The stock market has few set rules. There are, however, certain truisms that have withstood the test of time. One is that bad market periods are always followed, in time, by good market periods.
SMI was started in July 1990 during one of those bad periods. The U.S. economy entered a recession that very month. The federal budget was facing a large deficit, causing President George H.W. Bush to back down from his famous ‘’no-new taxes’’ pledge. Iraq invaded Kuwait that summer, and the U.S. sent hundreds of thousands of troops to Saudi Arabia. Oil prices more than doubled, contributing to inflation.
In only our fourth issue, I was already writing to our readers reminding them that bear markets are periods of opportunity. (That’s been a familiar theme over the years.) I called that editorial “Bear Market P.M.A.” Here’s an excerpt from the SMI archives from 32 years ago:
This month I want to encourage you to get ready for the bear market with a Positive Mental Attitude. I’m not saying we’re now in one, but if we are, are you prepared? Prepared to take advantage of it, that is.
First, are you prepared financially? If you haven’t been investing with borrowed money, then you can survive any bear market. You just maintain your strategy and wait it out. But that’s looking at it negatively; lower stock prices are bad only for people who have to sell. They represent temporary bargain prices for people who have the money to buy. Are you prepared to systematically add to your holdings via a dollar-cost-averaging strategy?
Second, are you prepared psychologically? Yes, short-term we have problems. But the long-range outlook is exciting. Years from now, stock prices will be far higher than they are now. [Note: As expected, stock prices resumed their long-term uptrend. Now, in 2023, the S&P 500 Total Return Index is more than 22 times higher than in the fall of 1990, representing annualized gains of 10.4% per year.]
It is only through the down phase of market cycles that we are given the opportunity to buy at unusually low prices so we can sell later at high prices.
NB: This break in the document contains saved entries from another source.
(** Instance: the download that follows the upload of two equal rows,
    under the codec. *)
Lemma download_error_iff_no_buffer_witness :
  let s := (upload_file Csv.read_csv Csv.to_csv Csv.to_html
              Csv.render_template pair_upload ∅).2 in
  reachable Csv.read_csv Csv.to_csv Csv.to_html Csv.render_template s
  ∧ (download_duplicates s).2 = s
  ∧ (client_error (download_duplicates s).1 ↔ export_buffer s = None)
  ∧ (export_buffer s = None → (download_duplicates s).1 = no_duplicates)
  ∧ (∀ v, export_buffer s = Some v →
       ∃ csv, v = PyStr csv
         ∧ (download_duplicates s).1
           = SendFile (encode_utf8 csv) "text/csv" true "duplicates.csv").
Proof.
  intros s.
  assert (reachable Csv.read_csv Csv.to_csv Csv.to_html Csv.render_template s)
    as Hreach by (exists [Upload pair_upload]; reflexivity).
  split; [exact Hreach|].
  exact (download_error_iff_no_buffer Csv.read_csv Csv.to_csv Csv.to_html
           Csv.render_template csv_to_csv_nonempty s Hreach).
Defined.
Properly prepared for, bear markets are more of an advantage than a disadvantage. You need to embrace the mindset that a bear market in stocks is an opportunity, not a threat.
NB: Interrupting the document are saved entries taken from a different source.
Lemma quiet_try {A} (m : M A) (h : exn → M A) :
  quiet m → (∀ e, quiet (h e)) → quiet (try_except m h).
Proof.
  intros Hm Hh w. rewrite try_except_run.
  destruct (m w) as [[a|e] w1] eqn:E; specialize (Hm w); rewrite E in Hm.
  - exact Hm.
  - destruct (Hh e w1) as [-> ->]. exact Hm.
Qed.

Lemma quiet_mapM {A B} (f : A → M B) (l : list A) :
  (∀ a, quiet (f a)) → quiet (mapM f l).
Proof.
  intros Hf. induction l as [|a l IH]; simpl.
  - apply quiet_ret.
  - apply quiet_bind; [apply Hf|]. intros b.
    apply quiet_bind; [exact IH|]. intros bs. apply quiet_ret.
Qed.

#[local] Hint Resolve quiet_ret quiet_raise quiet_extern quiet_extern_ : quiet.

(** One step of a frame proof: a known quiet computation, or a combinator. *)
Ltac quiet_step :=
  first
    [ solve [auto with quiet]
    | apply quiet_try; [|intros ?]
    | apply quiet_bind; [|intros ?]
    | apply quiet_mapM; intros ?
    | progress case_match ].

Ltac quiet_auto := repeat quiet_step.

Lemma quiet_max_key d : quiet (max_key d).
Proof. destruct d; simpl; auto with quiet. Qed.

Lemma quiet_detect_emotion env face : quiet (detect_emotion env face).
Proof.
  unfold detect_emotion. apply quiet_bind; [apply quiet_extern|].
  intros [|e0 ?]; [apply quiet_ret | apply quiet_max_key].
Qed.

#[local] Hint Resolve quiet_detect_emotion : quiet.

Lemma quiet_analyze_image env path : quiet (analyze_image env path).
Proof.
  unfold analyze_image, analyze_image_try. quiet_auto.
Qed.

Lemma quiet_analyze_audio env path : quiet (analyze_audio env path).
Proof. unfold analyze_audio, analyze_audio_try. quiet_auto. Qed.

Lemma quiet_video_frames env frames emotions :
  quiet (video_frames env frames emotions).
Proof.
  revert emotions. induction frames as [|frame rest IH]; intros emotions; simpl.
  - apply quiet_ret.
  - repeat first [ apply IH | quiet_step ].
Qed.

Lemma quiet_analyze_video env path : quiet (analyze_video env path).
Proof.
  unfold analyze_video, analyze_video_try.
  pose proof (quiet_video_frames env). quiet_auto.
Qed.

#[local] Hint Resolve quiet_analyze_image quiet_analyze_audio quiet_analyze_video : quiet.

Lemma quiet_photo_prompt env u : quiet (photo_prompt env u).
Proof.
  unfold photo_prompt. quiet_auto.
Qed.

Lemma quiet_voice_prompt env u : quiet (voice_prompt env u).
Proof.
  unfold voice_prompt. quiet_auto.
Qed.

Lemma quiet_video_prompt env u : quiet (video_prompt env u).
Proof.
  unfold video_prompt. quiet_auto.
Qed.

Lemma quiet_media_prompt env op m : media_prompt env op = Some m → quiet m.
Proof.
  destruct op; simpl; intros; simplify_eq;
    auto using quiet_photo_prompt, quiet_voice_prompt, quiet_video_prompt.
Qed.

(** ** The collection *)

Lemma apply_update_user_id upd d : user_id (apply_update upd d) = user_id d.
Proof.
  unfold apply_update. revert d.
  induction upd as [|o upd IH]; intros d; simpl; [done|].
  rewrite IH. by destruct o.
Qed.

Lemma find_first_user_id uid l d : find_first uid l = Some d → user_id d = uid.
Proof.
  induction l as [|x l IH]; simpl; [done|].
  destruct (Z.eqb_spec (user_id x) uid); intros; simplify_eq; auto.
Qed.

Lemma find_first_app_l uid l k d :
  find_first uid l = Some d → find_first uid (l ++ k) = Some d.
Proof.
  induction l as [|x l IH]; simpl; [done|]. by destruct (user_id x =? uid).
Qed.

Lemma find_first_app_None uid l k :
  find_first uid l = None → find_first uid (l ++ k) = find_first uid k.
Proof.
  induction l as [|x l IH]; simpl; [done|]. by destruct (user_id x =? uid).
Qed.

Lemma find_first_ensure_user uid l :
  find_first uid (ensure_user uid l) =
  Some (default (new_user uid) (find_first uid l)).
Proof.
  unfold ensure_user. destruct (find_first uid l) eqn:E; simpl; [done|].
  rewrite find_first_app_None by done. simpl. by rewrite Z.eqb_refl.
Qed.

Lemma find_first_ensure_user_mono uid uid' l d :
  find_first uid' l = Some d → find_first uid' (ensure_user uid l) = Some d.
Proof.
  intros H. unfold ensure_user. destruct (find_first uid l); [done|].
  by apply find_first_app_l.
Qed.

Lemma find_first_update_first uid l (f : Doc → Doc) d :
  (∀ x, user_id (f x) = user_id x) →
  find_first uid l = Some d →
  find_first uid (update_first uid f l) = Some (f d).
Proof.
  intros Hf. induction l as [|x l IH]; simpl; [done|].
  destruct (Z.eqb_spec (user_id x) uid) as [E|E]; simpl.
  - intros; simplify_eq. rewrite Hf. by rewrite Z.eqb_refl.
  - destruct (Z.eqb_spec (user_id x) uid); [done|]. exact IH.
Qed.

Lemma find_first_update_first_ne uid uid' l (f : Doc → Doc) :
  (∀ x, user_id (f x) = user_id x) →
  uid' ≠ uid →
  find_first uid' (update_first uid f l) = find_first uid' l.
Proof.
  intros Hf Hne. induction l as [|x l IH]; simpl; [done|].
  destruct (Z.eqb_spec (user_id x) uid) as [E|E]; simpl.
  - rewrite Hf. destruct (Z.eqb_spec (user_id x) uid'); [congruence|done].
  - by rewrite IH.
Qed.

Lemma find_first_update_first_is_Some uid uid' l (f : Doc → Doc) :
  (∀ x, user_id (f x) = user_id x) →
  is_Some (find_first uid' l) → is_Some (find_first uid' (update_first uid f l)).
Proof.
  intros Hf [d Hd]. destruct (decide (uid' = uid)) as [->|Hne].
  - rewrite (find_first_update_first _ _ _ d) by done. eauto.
  - rewrite find_first_update_first_ne by done. eauto.
Qed.

Lemma update_first_missing uid f l :
  find_first uid l = None → update_first uid f l = l.
Proof.
  induction l as [|x l IH]; simpl; [done|].
  destruct (user_id x =? uid); [done|]. intros H. by rewrite IH.
Qed.

Lemma length_update_first uid f l : length (update_first uid f l) = length l.
Proof.
  induction l as [|x l IH]; simpl; [done|].
  destruct (user_id x =? uid); simpl; by rewrite ?IH.
Qed.

(** A document keeps its position under [update_first]; it is rewritten only
    if it carries the user id. *)
Lemma lookup_update_first uid f l (i : nat) d :
  l !! i = Some d →
  update_first uid f l !! i = Some d ∨
  (user_id d = uid ∧ find_first uid l = Some d ∧ update_first uid f l !! i = Some (f d)).
Proof.
  revert i. induction l as [|x l IH]; intros i; simpl; [done|].
  destruct (Z.eqb_spec (user_id x) uid) as [E|E].
  - destruct i as [|i]; simpl; intros; simplify_eq; auto.
  - destruct i as [|i]; simpl; intros; simplify_eq; auto.
Qed.

Lemma lookup_ensure_user uid l (i : nat) d :
  l !! i = Some d → ensure_user uid l !! i = Some d.
Proof.
  intros H. unfold ensure_user. destruct (find_first uid l); [done|].
  by apply lookup_app_l_Some.
Qed.

(** ** The handlers, run *)

Lemma reply_text_run env s w :
  reply_text env s w =
  match telegram_reply_text env (clock w) s with
  | Some e => (Raise e, tick w)
  | None => (Ok tt, logged (Reply s) (tick w))
  end.
Proof.
  unfold reply_text, logged. unfold_M.
  by destruct (telegram_reply_text env (clock w) s).
Qed.

Lemma reply_text_users env s w :
  users_collection (reply_text env s w).2 = users_collection w.
Proof. rewrite reply_text_run. by destruct (telegram_reply_text _ _ _). Qed.

Lemma generate_and_store_run env uid ht msg w :
  generate_and_store env uid ht msg w =
  let p := ht +:+ nl +:+ "User: " +:+ fmt msg in
  let w1 := tick (logged (GroqRequest p) w) in
  match groq env (clock w) p with
  | inl e => reply_text env apology w1
  | inr response =>
      match telegram_reply_text env (S (clock w)) response with
      | Some e => reply_text env apology (tick w1)
      | None =>
          let upd := inc_push (mkTurn msg response) in
          (Ok tt,
           mkWorld (update_first uid (apply_update upd) (users_collection w))
                   (trace w ++ [GroqRequest p; Reply response; DbUpdate uid upd])
                   (S (S (clock w))))
      end
  end.
Proof.
  unfold generate_and_store, get_groq_response, logged, apology.
  rewrite try_except_run, !bind_run. unfold emit. world_simpl.
  unfold extern at 1. world_simpl.
  destruct (groq env (clock w) _) as [e|response]; [done|].
  rewrite bind_run, reply_text_run. unfold tick at 1 2. world_simpl.
  destruct (telegram_reply_text env (S (clock w)) response); [done|].
  unfold update_one, logged, tick. world_simpl.
  by rewrite <- !app_assoc.
Qed.

Lemma paywall_run env uid w :
  paywall env uid w =
  let w1 := tick (logged (CheckoutSessionCreate (pretty uid)) w) in
  match stripe_checkout_Session_create env (clock w) (pretty uid) with
  | inl e => (Raise e, w1)
  | inr url =>
      reply_text env ("To continue using the service, please subscribe: " +:+ url) w1
  end.
Proof.
  unfold paywall, create_checkout_session, logged.
  rewrite !bind_run. unfold emit, extern. world_simpl.
  by destruct (stripe_checkout_Session_create _ _ _).
Qed.

Lemma handle_message_found env u rt w d :
  find_first (from_user_id u) (users_collection w) = Some d →
  handle_message env u rt w =
  if gate_open d
  then generate_and_store env (from_user_id u)
         (conversation_history_text (conversation_history d)) (message_of u rt) w
  else paywall env (from_user_id u) w.
Proof.
  intros H. unfold handle_message, gate_open, message_of, paywall, is_subscription_active.
  rewrite bind_run. unfold find_one at 1. rewrite H.
  rewrite bind_run. unfold mret at 1, M_ret at 1.
  destruct (subscribed d); simpl.
  - rewrite bind_run. unfold mret at 1, M_ret at 1. by destruct (truthy rt).
  - rewrite bind_run. unfold mret at 1, M_ret at 1.
    destruct (message_count d <? 10); [by destruct (truthy rt)|done].
Qed.

Lemma handle_message_missing env u rt w :
  find_first (from_user_id u) (users_collection w) = None →
  handle_message env u rt w =
  generate_and_store env (from_user_id u) (conversation_history_text [])
    (message_of u rt)
    (mkWorld (users_collection w ++ [new_user (from_user_id u)])
             (trace w ++ [DbInsert (new_user (from_user_id u))]) (clock w)).
Proof.
  intros H. unfold handle_message, message_of, is_subscription_active.
  rewrite bind_run. unfold find_one at 1. rewrite H.
  rewrite !bind_run. unfold insert_one, find_one. world_simpl.
  rewrite find_first_app_None by done. simpl. rewrite Z.eqb_refl. simpl.
  rewrite bind_run. unfold mret at 1, M_ret at 1. by destruct (truthy rt).
Qed.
You’re happy to take advantage of seasonal sales at the local mall, aren’t you? If you’re committed to the long-term with your investing program, you should have the same “opportunity is knocking” attitude about stock prices going “on sale.”
Investment rewards, for the most part, come from developing a well-thought-out strategy that focuses on quality investments, and then having the wisdom to wait for the markets to do what they have always done in the past — reward the patient investor.
We may now be living in 2023 (and doing less shopping at malls), but the risks to investors today are not unlike those of a few decades ago. And our counsel is the same as before — prepare yourself financially and psychologically for the next major buying opportunity.
Tactically, SMI’s approach has changed a bit. In 1990, we didn’t have Fund Upgrading’s defensive protocols or the Dynamic Asset Allocation strategy to help steer our buying toward the end of bear markets. Our suggested approach has tilted away from “keep buying all the way through the bear market via dollar cost averaging” to “buy when your specific strategy signals tell you to.” But the broad idea remains the same: we want to take advantage of lower prices created during bear markets to supercharge our long-term returns.
(SMI still recommends that members continue to DCA by adding to their 401k or other investment accounts every month throughout bear markets. The only difference is now we wait for the SMI strategies to signal exactly when to deploy that cash into new stock holdings.)
We deal with market risk by diversifying according to SMI’s trend-following strategies, which are designed to keep you on the right side of the market’s long-term upward direction. We may step out of harm’s way temporarily when our signals give us a bear warning. But that’s just to preserve our firepower for when we get the signal to get back in the game!
As the title of this editorial implies, a bear market can work to the advantage of the long-term investor. We’ve spent the last 32 years fine-tuning this process. Now it’s time to patiently follow it through until the next bull market begins.